I looked surprised at Ika. "You don't love Mas Judy anymore?"


"He's paralyzed, An! And how long is that for? One yr? Two years or three years? No, but forever! It's impossible if you still love him. Mas Dudy was a man who deserved to be loved. But now he's nothing. He'll just be a burden!"


I almost slapped Ika in the face because of her outrageous words. He talks like that about Mas Dudy. As for me, the wife who had been hurt alone still kept a huge love for him. Still willing to serve him without expecting anything in return. As a wife, it is not appropriate to talk like that. How outrageous he is. There really is no heart.


"It turns out you're really evil, Ika! But you talk like that about Mas Dudy. Don't you feel sorry to see how he is now?"


"Of course you can talk like that because you don't have to take care of her forever. You're leaving him tomorrow, aren't you?"


"Why are you afraid I'm going to leave Mas Judy? Aren't you excited to destroy our relationship? Do you no longer want to have a full Mas Dudy? I know what's on your head right now. You must want to find another man to take from his wife. Aye, right?"


"Close your mouth!
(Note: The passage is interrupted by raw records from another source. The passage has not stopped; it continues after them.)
(** * fairMLHealth [reports.py]: stratified reports and the out-of-range flagger

    A shallow embedding of [src/fairmlhealth/reports.py].  The module is
    pandas code, so the development starts with the fragment of pandas the
    module relies on (frames with a row index, column access, [groupby],
    [concat], [reset_index], [insert]), written as executable functions on
    lists, and then follows the source function by function:

    - [__apply_featureGroups] and [__apply_biasGroups] (the appliers),
    - [sort_report],
    - the [__Flagger] class with [flag],
    - [bias_report] with the two [__*_bias_report] functions,
    - [performance_report] with the two [__*_performance_report] functions.

    Exceptions are values of an error monad; the two dictionaries [errs] and
    [warns] of the appliers are finite maps keyed by feature name; the
    caller's table handed to the flagger lives in a store, because the
    flagger keeps a reference to it. *)

From Stdlib Require Import ZArith String Ascii List Bool Lia.
From Stdlib Require Import Floats.SpecFloat.
From stdpp Require Import gmap strings list sorting pretty.

Open Scope string_scope.
Open Scope list_scope.

(** ** Exceptions and results *)

(** A Python exception: its class name and its message. *)
Record exn := Exn { exn_type : string; exn_msg : string }.

Definition KeyError (k : string) : exn := Exn "KeyError" k.
Definition ValueError (m : string) : exn := Exn "ValueError" m.
Definition TypeError (m : string) : exn := Exn "TypeError" m.
Definition AttributeError (m : string) : exn := Exn "AttributeError" m.

(** The outcome of a computation that may raise. *)
Inductive result (A : Type) : Type :=
  | Ok (a : A)
  | Raise (e : exn).
Arguments Ok {A} a.
Arguments Raise {A} e.

#[global] Instance result_ret : MRet result := λ A, Ok.
#[global] Instance result_bind : MBind result := λ A B f m,
  match m with Ok a => f a | Raise e => Raise e end.
#[global] Instance result_fmap : FMap result := λ A B f m,
  match m with Ok a => Ok (f a) | Raise e => Raise e end.

Definition is_ok {A} (m : result A) : bool :=
  match m with Ok _ => true | Raise _ => false end.

(** A warning recorded by [catch_warnings(record=True)]. *)
Definition warning := string.

(** A call made inside a [catch_warnings] block: the warnings it emitted and
    what it returned or raised. *)
Definition outcome (A : Type) : Type := (list warning * result A)%type.

(** ** Cells and labels *)

(** Numbers are binary64 values, [SpecFloat.spec_float]; Python integers that
    sit in a table ([0], [1], counts) are the binary64 values of the same
    magnitude. *)
Inductive cell :=
  | CNum (x : spec_float)
  | CStr (s : string).

Definition is_nan (x : spec_float) : bool :=
  match x with S754_nan => true | _ => false end.

Definition nan : cell := CNum S754_nan.
Definition Z2SF (z : Z) : spec_float := binary_normalize 53 1024 z 0 false.
Definition num (z : Z) : cell := CNum (Z2SF z).

(** [isna] / [notnull] of pandas on one cell. *)
Definition isna (c : cell) : bool :=
  match c with CNum x => is_nan x | CStr _ => false end.
Definition notnull (c : cell) : bool := negb (isna c).

(** Python's [==] on two cells. *)
Definition cell_eqb (a b : cell) : bool :=
  match a, b with
  | CNum x, CNum y => SFeqb x y
  | CStr s, CStr t => String.eqb s t
  | _, _ => false
  end.

(** The order in which pandas sorts group keys: numbers first, in numeric
    order, then strings, lexicographically. *)
Definition cell_leb (a b : cell) : bool :=
  match a, b with
  | CNum x, CNum y => SFleb x y
  | CNum _, CStr _ => true
  | CStr _, CNum _ => false
  | CStr s, CStr t => String.leb s t
  end.
Definition cell_le (a b : cell) : Prop := cell_leb a b = true.
#[global] Instance cell_le_dec : RelDecision cell_le.
Proof. intros a b. unfold cell_le. apply _. Defined.

(** A level of a row index holds integers (a [RangeIndex] or [Int64Index]),
    other numbers, or strings. *)
Inductive label :=
  | LInt (z : Z)
  | LNum (x : spec_float)
  | LStr (s : string).

Definition label_eqb (a b : label) : bool :=
  match a, b with
  | LInt x, LInt y => Z.eqb x y
  | LNum x, LNum y => SFeqb x y
  | LInt x, LNum y | LNum y, LInt x => SFeqb (Z2SF x) y
  | LStr s, LStr t => String.eqb s t
  | _, _ => false
  end.

Definition label_of_cell (c : cell) : label :=
  match c with CNum x => LNum x | CStr s => LStr s end.
Definition cell_of_label (l : label) : cell :=
  match l with LInt z => num z | LNum x => CNum x | LStr s => CStr s end.

Fixpoint key_eqb (k1 k2 : list label) : bool :=
  match k1, k2 with
  | [], [] => true
  | a :: k1, b :: k2 => label_eqb a b && key_eqb k1 k2
  | _, _ => false
  end.
(** ** Wire events emitted by the server (SocketEvent + EventPayloads) *)

Inductive Payload : Type :=
| AUTHENTICATED (userId socketId : string)
| AUTH_ERROR (message : string)
| ONLINE_STATUS (statuses : gmap string bool)
| USER_ONLINE (userId : string)
| USER_OFFLINE (userId : string)
| RECEIVE_MESSAGE (from content : string) (timestamp : Z) (messageId : string)
                  (metadata : option Metadata)
| MESSAGE_DELIVERED (messageId : string)
| MESSAGE_ERROR (messageId : option string) (error : string)
| TYPING_START (from : string)
| TYPING_STOP (from : string).

(** What a handler asks of the transport: [socket.emit] to one session,
    [io.emit] to every session, [socket.disconnect()]. *)
Inductive Effect : Type :=
| Emit (socketId : string) (event : Payload)
| Broadcast (event : Payload)
| Disconnect (socketId : string).

(** Request payloads. *)
Record SendMessage : Type := mkSendMessage {
  to : string;
  content : string;
  metadata : option Metadata
}.

Inductive TypingKind : Type := Start | Stop.

Definition typingEvent (k : TypingKind) (from : string) : Payload :=
  match k with
  | Start => TYPING_START from
  | Stop => TYPING_STOP from
  end.

(** Outcome of awaiting the injected [authHandler(token)]:
    it resolves to a [User] or [null], or it rejects. *)
Inductive AuthOutcome : Type :=
| Resolved (user : option User.t)
| Rejected.

(** The state a handler runs against: the shared registry, the number of
    ids drawn from [randomUUID] so far, and the effects issued so far. *)
Record World : Type := mkWorld {
  manager : ConnectionManager;
  drawn : nat;
  wire : list Effect
}.

(** Handlers are written in a state monad over [World]. *)
Definition Handler (A : Type) : Type := World → A * World.

Definition ret {A} (a : A) : Handler A := λ w, (a, w).

Definition bind {A B} (h : Handler A) (k : A → Handler B) : Handler B :=
  λ w, let '(a, w') := h w in k a w'.

Notation "'let*' x ':=' h 'in' k" := (bind h (λ x, k))
  (at level 10, x name, h at level 100, k at level 200).
Notation "h ';;' k" := (bind h (λ _, k))
  (at level 100, k at level 200, right associativity).

Definition exec {A} (h : Handler A) (w : World) : World := (h w).2.

Definition registry : Handler ConnectionManager := λ w, (manager w, w).

Definition modifyRegistry (f : ConnectionManager → ConnectionManager) : Handler unit :=
  λ w, (tt, {| manager := f (manager w); drawn := drawn w; wire := wire w |}).

Definition perform (e : Effect) : Handler unit :=
  λ w, (tt, {| manager := manager w; drawn := drawn w; wire := wire w ++ [e] |}).

(** [socket.emit(event, data)] on the socket with the given id. *)
Definition socketEmit (socketId : string) (event : Payload) : Handler unit :=
  perform (Emit socketId event).

(** [Connection.emit]: forwards to the wrapped socket. *)
Definition emit (c : Connection) (event : Payload) : Handler unit :=
  socketEmit (socket c) event.

Definition socketDisconnect (socketId : string) : Handler unit :=
  perform (Disconnect socketId).

Section Plugins.

(** The stream of ids that successive [randomUUID()] calls return. *)
Variable uuid : nat → string.

Definition randomUUID : Handler string :=
  λ w, (uuid (drawn w), {| manager := manager w; drawn := S (drawn w); wire := wire w |}).

(** *** plugins/MessagePlugin.ts *)

(** The [send_message] listener attached to [socket]; [now] is the value
    [Date.now()] returns while it runs. *)
Definition onSendMessage (socket : string) (payload : SendMessage) (now : Z)
  : Handler unit :=
  let* cm := registry in
  match getConnection socket cm with
  | None => socketEmit socket (MESSAGE_ERROR None "Not authenticated")
  | Some connection =>
      if negb (isAuth connection)
      then socketEmit socket (MESSAGE_ERROR None "Not authenticated")
      else
        match getUserId connection with
        | None => socketEmit socket (MESSAGE_ERROR None "Invalid user")
        | Some fromUserId =>
            let recipientConnection := getConnectionByUserId (to payload) cm in
            let* messageId := randomUUID in
            match recipientConnection with
            | None =>
                socketEmit socket (MESSAGE_ERROR (Some messageId) "Recipient is offline")
            | Some recipientConnection =>
                emit recipientConnection
                  (RECEIVE_MESSAGE fromUserId (content payload) now messageId
                     (metadata payload)) ;;
                socketEmit socket (MESSAGE_DELIVERED messageId)
            end
        end
  end.

(** The [typing_start] and [typing_stop] listeners; they differ only in
    the event they forward. *)
Definition onTyping (k : TypingKind) (socket : string) (payload_to : string)
  : Handler unit :=
  let* cm := registry in
  match getConnection socket cm with
  | None => ret tt
  | Some connection =>
      if negb (isAuth connection) then ret tt
      else
        match getUserId connection with
        | None => ret tt
        | Some fromUserId =>
            match getConnectionByUserId payload_to cm with
            | Some recipientConnection =>
                emit recipientConnection (typingEvent k fromUserId)
            | None => ret tt
            end
        end
  end.

(** *** plugins/PresencePlugin.ts *)

Definition onGetOnlineStatus (socket : string) (userIds : list string) : Handler unit :=
  let* cm := registry in
  socketEmit socket (ONLINE_STATUS (getUsersOnlineStatus userIds cm)).

Definition broadcastUserOnline (userId : string) : Handler unit :=
  perform (Broadcast (USER_ONLINE userId)).

Definition broadcastUserOffline (userId : string) : Handler unit :=
  perform (Broadcast (USER_OFFLINE userId)).

(** *** plugins/AuthPlugin.ts *)

(** [user.socketId = socket.id; user.connectedAt = Date.now()] *)
Definition stamp (socket : string) (now : Z) (u : User.t) : User.t :=
  {| User.id := User.id u; User.socketId := socket; User.connectedAt := now;
     User.metadata := User.metadata u |}.

(** The [authenticate] listener, resumed with the outcome of
    [await this.authHandler(payload.token)]. *)
Definition onAuthenticate (authHandler : string → AuthOutcome) (socket : string)
    (token : string) (now : Z) : Handler unit :=
  match authHandler token with
  | Resolved None =>
      socketEmit socket (AUTH_ERROR "Invalid authentication token") ;;
      socketDisconnect socket
  | Resolved (Some u) =>
      let u' := stamp socket now u in
      modifyRegistry (authenticateConnection socket u') ;;
      socketEmit socket (AUTHENTICATED (User.id u') socket)
  | Rejected =>
      socketEmit socket (AUTH_ERROR "Authentication failed") ;;
      socketDisconnect socket
  end.

End Plugins.

(** ** core/SocketServer.ts: the listeners of [setupConnectionHandler] *)

(** [io.on('connection')]: the new socket is wrapped and registered. *)
Definition onConnection (socket : string) : Handler unit :=
  modifyRegistry (addConnection (newConnection socket)).

(** The socket's ['disconnect'] listener.  [connection] is the object the
    listener's closure captured, in its current state (its socket is the
    one that disconnected); [presence] tells whether a presence plugin is
    installed. *)
Definition onSocketDisconnect (presence : bool) (connection : Connection) : Handler unit :=
  let userId := getUserId connection in
  modifyRegistry (removeConnection (getSocketId connection)) ;;
  match userId with
  | Some userId => if presence then broadcastUserOffline userId else ret tt
  | None => ret tt
  end.

(** The socket's ['authenticated'] listener. *)
Definition onSocketAuthenticated (presence : bool) (connection : Connection) : Handler unit :=
  match getUserId connection with
  | Some userId => if presence then broadcastUserOnline userId else ret tt
  | None => ret tt
  end.

(** Connections produced by the documented operations: [new Connection]
    followed by any number of [authenticate] calls. *)
Definition builtConnection (socket_id : string) (users : list User.t) : Connection :=
  foldl (λ c u, authenticate u c) (newConnection socket_id) users.

End Server.

(** * Client *)

Module Client.

(** ** core/ConnectionManager.ts (client session state machine) *)

Inductive ConnectionState : Type :=
| DISCONNECTED
| CONNECTING
| CONNECTED
| AUTHENTICATED
| ERROR
| RECONNECTING.

#[global] Instance ConnectionState_eq_dec : EqDecision ConnectionState.
Proof. solve_decision. Defined.

(** A listener is a function object; only its identity matters here. *)
Definition Listener : Type := nat.

(** [notified] records every listener invocation, oldest first. *)
Record ConnectionManager : Type := mkConnectionManager {
  state : ConnectionState;
  listeners : list Listener;
  reconnectAttempts : Z;
  maxReconnectAttempts : Z;
  notified : list (Listener * ConnectionState)
}.

(** [new ConnectionManager(maxReconnectAttempts)] *)
Definition newConnectionManager (maxReconnectAttempts : Z) : ConnectionManager :=
  {| state := DISCONNECTED; listeners := []; reconnectAttempts := 0;
     maxReconnectAttempts := maxReconnectAttempts; notified := [] |}.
Don't you guess my head!" spray Ika angry.


"Why can't it?"


"Because you're a traitorous woman who always carries shit!" he nodded as he walked out of the kitchen.


I breathed a sigh of relief. Thank goodness this fight is over. It really pisses me off. He must be angry that all his plans are falling apart right now. His desire to live with Mas Dudy and nurture Ayala did not materialize. And now he's venting that disappointment on me. My ex-friend is now my enemy. And we fought under one roof, secretly.